A couple of blog posts this last week, by garethk and madebymany, have been responding to a discussion on the role digital plays when it comes to serendipity
. The interesting thing is that both sides of the discussion are right; they are just discussing two different kinds of “digital”, the one based in the technology era and the one growing out of the human era.
Erin McKean has a lovely take on serendipity in her talk at TED:
- “Online dictionaries right now are paper thrown up on a screen … in fact online dictionaries replicate almost all the problems of print except for searchability
. And when you improve searchability you actually take away the one advantage of print, which is serendipity. Serendipity is finding something you weren’t looking for because finding what you were looking for is so damn difficult.”
Erin’s talk is about rethinking the dictionary, and discusses the tool as it is built on technical and informational features, not human abilities. This has been the case for a lot of the stuff built in the first ten years of digital, there just wasn’t any interest in finding out what humans would do, only what technology could.
Most of the stuff from the early tech-based web era is non-human and “non-serendipital”. But the new social stuff, and the stuff designed with human activities and behaviors in mind – from the ground up.

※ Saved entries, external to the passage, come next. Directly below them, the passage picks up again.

(* ===== verification/Buffer.v ===== *)
(** [src/packets/buffer.rs]: bounds-checked reads of integers and hashes. *)
From S2P Require Import Prelude.

Definition get_hash (b : bytes) (offset : Z) : outcome hash :=
  match slice_get b offset (offset +! 32) with
  | Some r => Ok r
  | None => Err "not enough bytes for a 32 byte hash"
  end.

Definition with_offset (b : bytes) (offset : Z) : outcome bytes :=
  match slice_from b offset with
  | Some v => Ok v
  | None => Err "not enough bytes for with_offset"
  end.

Definition get_u32_le (b : bytes) (offset : Z) : outcome Z :=
  match slice_get b offset (offset +! 4) with
  | Some r => Ok (from_le r)
  | None => Err "not enough bytes for a 32 bit integer"
  end.

Definition get_u64 (b : bytes) (offset : Z) : outcome Z :=
  match slice_get b offset (offset +! 8) with
  | Some r => Ok (from_be r)
  | None => Err "not enough bytes for a 64 bit integer"
  end.

Definition get_u64_le (b : bytes) (offset : Z) : outcome Z :=
  match slice_get b offset (offset +! 8) with
  | Some r => Ok (from_le r)
  | None => Err "not enough bytes for a 64 bit integer"
  end.

Definition get_u32 (b : bytes) (offset : Z) : outcome Z :=
  match slice_get b offset (offset +! 4) with
  | Some r => Ok (from_be r)
  | None => Err "not enough bytes for a 32 bit integer"
  end.

Definition get_u16 (b : bytes) (offset : Z) : outcome Z :=
  match slice_get b offset (offset +! 2) with
  | Some r => Ok (from_be r)
  | None => Err "not enough bytes for a 16 bit integer"
  end.

Definition get_u16_le (b : bytes) (offset : Z) : outcome Z :=
  match slice_get b offset (offset +! 2) with
  | Some r => Ok (from_le r)
  | None => Err "not enough bytes for a 16 bit integer"
  end.

(** * Reads of what was written

    At an offset where the buffer continues with the encoding of a value, the
    read returns the value. *)

Lemma get_at b i n x t :
  tail_at b i (x ++ t) → slice_ok b → len x = n →
  slice_get b i (i +! n) = Some x.
Proof.
  intros Ht Hb <-. pose proof (tail_at_get b i x t Ht) as Hg.
  destruct Ht as (H0 & H1 & _). rewrite len_app in H1.
  pose proof (len_nonneg t). pose proof (len_nonneg x). rewrite wrap64_small by mlia. done.
Qed.

Lemma get_hash_at b i h t :
  tail_at b i (h ++ t) → slice_ok b → hash_ok h → get_hash b i = Ok h.
Proof. intros Ht Hb Hh. unfold get_hash. by rewrite (get_at _ _ _ h t) by (done || len_lia). Qed.

Lemma with_offset_at b i t : tail_at b i t → with_offset b i = Ok t.
Proof. intros Ht. unfold with_offset. by rewrite (tail_at_from _ _ t). Qed.

Ltac get_int :=
  match goal with Ht : tail_at ?b ?i (?x ++ ?t) |- _ =>
    rewrite (get_at b i _ x t) by (done || len_lia)
  end;
  f_equal; (apply from_le_to_le || apply from_be_to_be); mlia.

Lemma get_u16_at b i v t :
  tail_at b i (to_be 2 v ++ t) → slice_ok b → in_u16 v → get_u16 b i = Ok v.
Proof. intros Ht Hb Hv. unfold get_u16. get_int. Qed.

Lemma get_u16_le_at b i v t :
  tail_at b i (to_le 2 v ++ t) → slice_ok b → in_u16 v → get_u16_le b i = Ok v.
Proof. intros Ht Hb Hv. unfold get_u16_le. get_int. Qed.

Lemma get_u32_le_at b i v t :
  tail_at b i (to_le 4 v ++ t) → slice_ok b → in_u32 v → get_u32_le b i = Ok v.
Proof. intros Ht Hb Hv. unfold get_u32_le. get_int. Qed.

Lemma get_u64_le_at b i v t :
  tail_at b i (to_le 8 v ++ t) → slice_ok b → in_u64 v → get_u64_le b i = Ok v.
Proof. intros Ht Hb Hv. unfold get_u64_le. get_int. Qed.

(** * What a successful read says of the buffer *)

Lemma slice_get_wrap b i n x :
  0 <= i → slice_get b i (i +! n) = Some x → len x = (i +! n) - i ∧ i +! n <= len b.
Proof. intros Hi H. apply slice_get_Some in H as [? Hl]. specialize (Hl Hi). lia. Qed.

Lemma get_hash_Ok b i h :
  in_u64 i → get_hash b i = Ok h → hash_ok h ∧ i + 32 <= len b.
Proof.
  unfold get_hash, hash_ok. intros Hi H. destruct (slice_get _ _ _) eqn:Hg; [|done].
  injection H as <-. apply slice_get_wrap in Hg as [Hl Hb]; [|apply Hi].
  unfold wrap64 in *. assert (i + 32 < 2 ^ 64) as Hs.
  { destruct (Z.lt_ge_cases (i + 32) (2 ^ 64)); [done|].
    replace ((i + 32) mod 2 ^ 64) with (i + 32 - 2 ^ 64) in Hl
      by (apply (Z.mod_unique_pos _ _ 1); mlia).
    pose proof (len_nonneg l). lia. }
  rewrite Z.mod_small in * by mlia. unfold len in *. lia.
Qed.

Lemma with_offset_Ok b i t :
  0 <= i → with_offset b i = Ok t → tail_at b i t.
Proof.
  unfold with_offset. intros Hi H. destruct (slice_from b i) eqn:Hs; [|done].
  injection H as <-. apply slice_from_Some in Hs as [_ Hs]. auto.
Qed.

Lemma get_u32_le_Ok b i v :
  get_u32_le b i = Ok v → 0 <= i → in_u32 v ∧ i + 4 <= len b ∨ 2 ^ 64 - 4 <= i.
Proof.
  unfold get_u32_le. intros H Hi. destruct (slice_get _ _ _) as [x|] eqn:Hg; [|done].
  injection H as <-. apply slice_get_wrap in Hg as [Hl Hb]; [|done].
  destruct (Z.lt_ge_cases i (2 ^ 64 - 4)) as [Hs|]; [left|by right].
  rewrite wrap64_small in * by mlia. pose proof (from_le_range x) as Hr.
  rewrite Hl in Hr. replace (8 * (i + 4 - i)) with 32 in Hr by lia. unfold in_u32. lia.
Qed.

(** * Reads never panic *)

Ltac safe_read := intros; unfold get_hash, with_offset, get_u16, get_u16_le, get_u32,
  get_u32_le, get_u64, get_u64_le; by case_match.

Lemma get_hash_safe b i : safe (get_hash b i). Proof. safe_read. Qed.
Lemma with_offset_safe b i : safe (with_offset b i). Proof. safe_read. Qed.
Lemma get_u16_safe b i : safe (get_u16 b i). Proof. safe_read. Qed.
Lemma get_u16_le_safe b i : safe (get_u16_le b i). Proof. safe_read. Qed.
Lemma get_u32_safe b i : safe (get_u32 b i). Proof. safe_read. Qed.
Lemma get_u32_le_safe b i : safe (get_u32_le b i). Proof. safe_read. Qed.
Lemma get_u64_safe b i : safe (get_u64 b i). Proof. safe_read. Qed.
Lemma get_u64_le_safe b i : safe (get_u64_le b i). Proof. safe_read. Qed.

#[export] Hint Resolve get_hash_safe with_offset_safe get_u16_safe get_u16_le_safe
  get_u32_safe get_u32_le_safe get_u64_safe get_u64_le_safe : safe.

Is presenting a new league of beautiful and fruitful serendipity
.
As Adam Greenfield states in his “The long here, the big now, and other tales of the networked city” presentation from last years Picnic:
- “I happen to believe such projects start with the potentials of technology, rather than an accurate understanding or map of human desire
.
I tend to believe they duck the real questions, the hard questions…the meaningful questions about the nature of the metropolitan experience, and how humans beings have always used these wonderful platforms for collective action and conviviality we call cities.”
Adam Greenfield at PICNIC08: The Long Here, the Big Now, and other tales of the networked city from PICNICCrossmediaweek on Vimeo.
“Digital didn’t change anything, but everything digital changed.” And the stuff we are seeing now, built around people, is different, and presenting us with some truly magnificent ideas, that probably is more similar to what digital will become in the future
beneficial effects. More importantly, the long-term risks of45active coronary heart disease or other significant generic viagra online for sale.
. Which is a richer better experience, more based on human collective action, and richer in both serendipity and, as Adam puts it, “conviviality”.
Conviviality: (of an atmosphere or event) friendly, lively, and enjoyable.